Another pujo committee is planning to use abstract art to usher in Ma Durga. So, along with the pushpanjali, the devotee can ponder about creation, the artist’s interpretation of origin of life in artwork that is created out of nylon. While one pandal is a cultural eruption of Rajasthan, so Devi Durga, in Kolkata, is to be worshipped in a desert setting; another will depict the puja in Pipli, a village of Orissa; and both the pandals will be working with the handicrafts and art of the respective places. One committee that wants to promote social awareness is focusing on the ‘stree shakti’ or the power of womanhood, indeed a pertinent theme, given that Goddess Durga represents that power. Another historically committed Puja organizers team is going to present the history of printing and publishing in Bengal , so a trip to this pandal will also be an educational trip. The themes are as creative as they are endless. There is one that will show Durga and her entourage in a dream and fantasy land, and there have been pujas where Ma Durga has even teamed with dinosaurs.

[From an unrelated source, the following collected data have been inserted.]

(** What a tick may change: only reminder documents, each as
    [evolves] allows. *)
Lemma tick_frame_holds : forall env self s,
  NoDup (map Reminder.id (reminders s)) ->
  tick_frame (now env (clock_reads s)) s (snd (_check_and_send_reminders self env s)).
Proof.
  intros env self s Hnd. rewrite tick_unfold.
  assert (H0 : tick_frame (now env (clock_reads s)) s (tick_start s))
    by (repeat split; apply Forall2_evolves_refl).
  destruct (io_fault env (io_ops s)); [exact H0|].
  assert (H : hoare env (tick_frame (now env (clock_reads s)) s)
                (for_each (filter Reminder.is_active (reminders s))
                   (check_reminder self (now env (clock_reads s))
                                   (strftime_HM (now env (clock_reads s)))))
                (fun _ => tick_frame (now env (clock_reads s)) s)
                (fun _ => tick_frame (now env (clock_reads s)) s)).
  { apply hoare_for_each. intros r Hr. apply filter_In in Hr. destruct Hr.
    now apply check_reminder_frame. }
  specialize (H _ H0).
  destruct (for_each _ _ env (tick_start s)) as [[[]|e] s']; exact H.
Qed.

(** The tick only appends alerts to what was emitted. *)
Lemma tick_emits_holds : forall env self s,
  tick_emits env (now env (clock_reads s)) s (snd (_check_and_send_reminders self env s)).
Proof.
  intros env self s. rewrite tick_unfold.
  assert (H0 : tick_emits env (now env (clock_reads s)) s (tick_start s)).
  { split; [reflexivity|]. exists []. split; [now rewrite app_nil_r | constructor]. }
  destruct (io_fault env (io_ops s)); [exact H0|].
  assert (H : hoare env (tick_emits env (now env (clock_reads s)) s)
                (for_each (filter Reminder.is_active (reminders s))
                   (check_reminder self (now env (clock_reads s))
                                   (strftime_HM (now env (clock_reads s)))))
                (fun _ => tick_emits env (now env (clock_reads s)) s)
                (fun _ => tick_emits env (now env (clock_reads s)) s)).
  { apply hoare_for_each. intros r Hr. apply filter_In in Hr. destruct Hr.
    now apply check_reminder_emits. }
  specialize (H _ H0).
  destruct (for_each _ _ env (tick_start s)) as [[[]|e] s']; exact H.
Qed.

Lemma tick_appends : forall env self s,
  emitted (snd (_check_and_send_reminders self env s))
  = emitted s ++ new_emissions s (snd (_check_and_send_reminders self env s)).
Proof.
  intros env self s. destruct (tick_emits_holds env self s) as (_ & new & Hnew & _).
  now rewrite (new_emissions_app _ _ _ Hnew).
Qed.

Lemma alerts_for_new : forall rid s s' Y,
  emitted s' = emitted s ++ new_emissions s s' ->
  alerts_for rid (emitted s') = alerts_for rid (emitted s) ++ Y ->
  alerts_for rid (new_emissions s s') = Y.
Proof.
  intros rid s s' Y Happ HY. rewrite Happ, alerts_for_app in HY.
  now apply app_inv_head in HY.
Qed.

(** One reminder of the query set, seen from a stored reminder [r0] that
    the tick does not dispatch. *)
Lemma check_reminder_passes_over : forall env self now_dt r r0 s0 X,
  NoDup (map Reminder.id (reminders s0)) ->
  In r (reminders s0) ->
  In r0 (reminders s0) ->
  Reminder.is_active r = true ->
  fires now_dt (medications s0) r0 = false ->
  hoare env
    (fun s => medications s = medications s0
              /\ alerts_for (Reminder.id r0) (emitted s) = X
              /\ find_reminder (Reminder.id r0) (reminders s) = Some r0)
    (check_reminder self now_dt (strftime_HM now_dt) r)
    (fun _ s => medications s = medications s0
                /\ alerts_for (Reminder.id r0) (emitted s) = X
                /\ find_reminder (Reminder.id r0) (reminders s) = Some r0)
    (fun _ s => medications s = medications s0
                /\ alerts_for (Reminder.id r0) (emitted s) = X
                /\ find_reminder (Reminder.id r0) (reminders s) = Some r0).
Proof.
  intros env self now_dt r r0 s0 X Hnd Hr Hr0 Hact Hnf.
  destruct (String.eqb (Reminder.id r) (Reminder.id r0)) eqn:Hid.
  - apply String.eqb_eq in Hid.
    assert (r = r0) as ->.
    { pose proof (find_reminder_unique _ _ Hnd Hr) as H1.
      pose proof (find_reminder_unique _ _ Hnd Hr0) as H2.
      rewrite Hid in H1. congruence. }
    unfold fires in Hnf. rewrite Hact in Hnf. simpl in Hnf.
    intros s (Hm & HX & HD).
    destruct (due now_dt r0) eqn:Hdue.
    + simpl in Hnf.
      destruct (find_medication (Reminder.medication_id r0) (medications s0)) eqn:Hfm;
        [discriminate|].
      rewrite <- Hm in Hfm.
      unfold due in Hdue. apply andb_true_iff in Hdue. destruct Hdue as [Ht Hn].
      unfold_tick. rewrite Ht, Hn.
      destruct (io_fault env (io_ops s)); simpl; [now repeat split|].
      rewrite Hfm. simpl. now repeat split.
    + rewrite check_reminder_not_due by assumption. now repeat split.
  - assert (Hne : Reminder.id r <> Reminder.id r0)
      by (intros Heq; rewrite Heq, String.eqb_refl in Hid; discriminate).
    intros s (Hm & HX & HD).
    assert (H1 := check_reminder_other env self now_dt (strftime_HM now_dt) r
                    (Reminder.id r0) X (Some r0) Hne s (conj HX HD)).
    pose proof (check_reminder_frame_medications env self now_dt
                  (strftime_HM now_dt) r s) as H2.
    destruct (check_reminder self now_dt (strftime_HM now_dt) r env s) as [[[]|e] s'];
      simpl in H2; (split; [congruence | exact H1]).
Qed.

(** A stored reminder the tick does not dispatch gets no alert and keeps
    its document, whatever fails. *)
Lemma tick_passes_over : forall env self s r0,
  NoDup (map Reminder.id (reminders s)) ->
  In r0 (reminders s) ->
  fires (now env (clock_reads s)) (medications s) r0 = false ->
  alerts_for (Reminder.id r0)
             (new_emissions s (snd (_check_and_send_reminders self env s))) = []
  /\ find_reminder (Reminder.id r0)
                   (reminders (snd (_check_and_send_reminders self env s))) = Some r0.
Proof.
  intros env self s r0 Hnd Hr0 Hnf.
  pose proof (tick_appends env self s) as Happ.
  set (s' := snd (_check_and_send_reminders self env s)) in *.
  assert (HP : medications s' = medications s
               /\ alerts_for (Reminder.id r0) (emitted s')
                  = alerts_for (Reminder.id r0) (emitted s)
               /\ find_reminder (Reminder.id r0) (reminders s') = Some r0).
  { subst s'. rewrite tick_unfold.
    assert (H0 : medications (tick_start s) = medications s
                 /\ alerts_for (Reminder.id r0) (emitted (tick_start s))
                    = alerts_for (Reminder.id r0) (emitted s)
                 /\ find_reminder (Reminder.id r0) (reminders (tick_start s)) = Some r0).
    { repeat split. simpl. now apply find_reminder_unique. }
    destruct (io_fault env (io_ops s)); [exact H0|].
    assert (H : hoare env
              (fun s1 => medications s1 = medications s
                         /\ alerts_for (Reminder.id r0) (emitted s1)
                            = alerts_for (Reminder.id r0) (emitted s)
                         /\ find_reminder (Reminder.id r0) (reminders s1) = Some r0)
              (for_each (filter Reminder.is_active (reminders s))
                 (check_reminder self (now env (clock_reads s))
                                 (strftime_HM (now env (clock_reads s)))))
              (fun _ s1 => medications s1 = medications s
                         /\ alerts_for (Reminder.id r0) (emitted s1)
                            = alerts_for (Reminder.id r0) (emitted s)
                         /\ find_reminder (Reminder.id r0) (reminders s1) = Some r0)
              (fun _ s1 => medications s1 = medications s
                         /\ alerts_for (Reminder.id r0) (emitted s1)
                            = alerts_for (Reminder.id r0) (emitted s)
                         /\ find_reminder (Reminder.id r0) (reminders s1) = Some r0)).
    { apply hoare_for_each. intros r Hr. apply filter_In in Hr. destruct Hr.
      now apply check_reminder_passes_over. }
    specialize (H _ H0).
    destruct (for_each _ _ env (tick_start s)) as [[[]|e] s1]; exact H. }
  destruct HP as (_ & HX & HD). split; [|exact HD].
  apply alerts_for_new; [exact Happ | now rewrite app_nil_r].
Qed.

(** The reminders of a query set other than [id0], when nothing fails. *)
Lemma for_each_others : forall env self now_dt now_hm rs id0 ms c X D,
  no_faults env ->
  (forall r, In r rs -> Reminder.id r <> id0) ->
  hoare env
    (fun s => (medications s = ms /\ c <= clock_reads s)
              /\ alerts_for id0 (emitted s) = X /\ find_reminder id0 (reminders s) = D)
    (for_each rs (check_reminder self now_dt now_hm))
    (fun _ s => (medications s = ms /\ c <= clock_reads s)
              /\ alerts_for id0 (emitted s) = X /\ find_reminder id0 (reminders s) = D)
    (fun _ _ => False).
Proof.
  intros env self now_dt now_hm rs id0 ms c X D Hnf Hne.
  apply hoare_for_each. intros r Hr.
  eapply hoare_conseq.
  - apply hoare_conj.
    + apply (check_reminder_no_raise env self now_dt now_hm r ms c Hnf).
    + apply (check_reminder_other env self now_dt now_hm r id0 X D (Hne r Hr)).
  - intros s H. exact H.
  - intros a s H. exact H.
  - intros e s [[] _].
Qed.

Whatever the theme, whatever the budget, the end product of Durga Pujo is a treat for the senses. So, while one looks at the pandals and murtis, listens to the dhaaks, inhales the intoxicating smell of shiuli flowers in the morning and dhunuchis in the evenings, and endlessly eats, one is also aware that this is the best time to meet old friends and family. So folks gather and visit, and stay up all night ‘pandal hopping’, admiring the different pandals and murtis looking their best all lit up. And, very soon, the four days are over, and it is time for Bijoya, or bidding goodbye to Ma Durga. Indeed a sorrowful time, for the festival is over. But, everyone in Kolkata is looking forward to the next puja. The planning has already begun.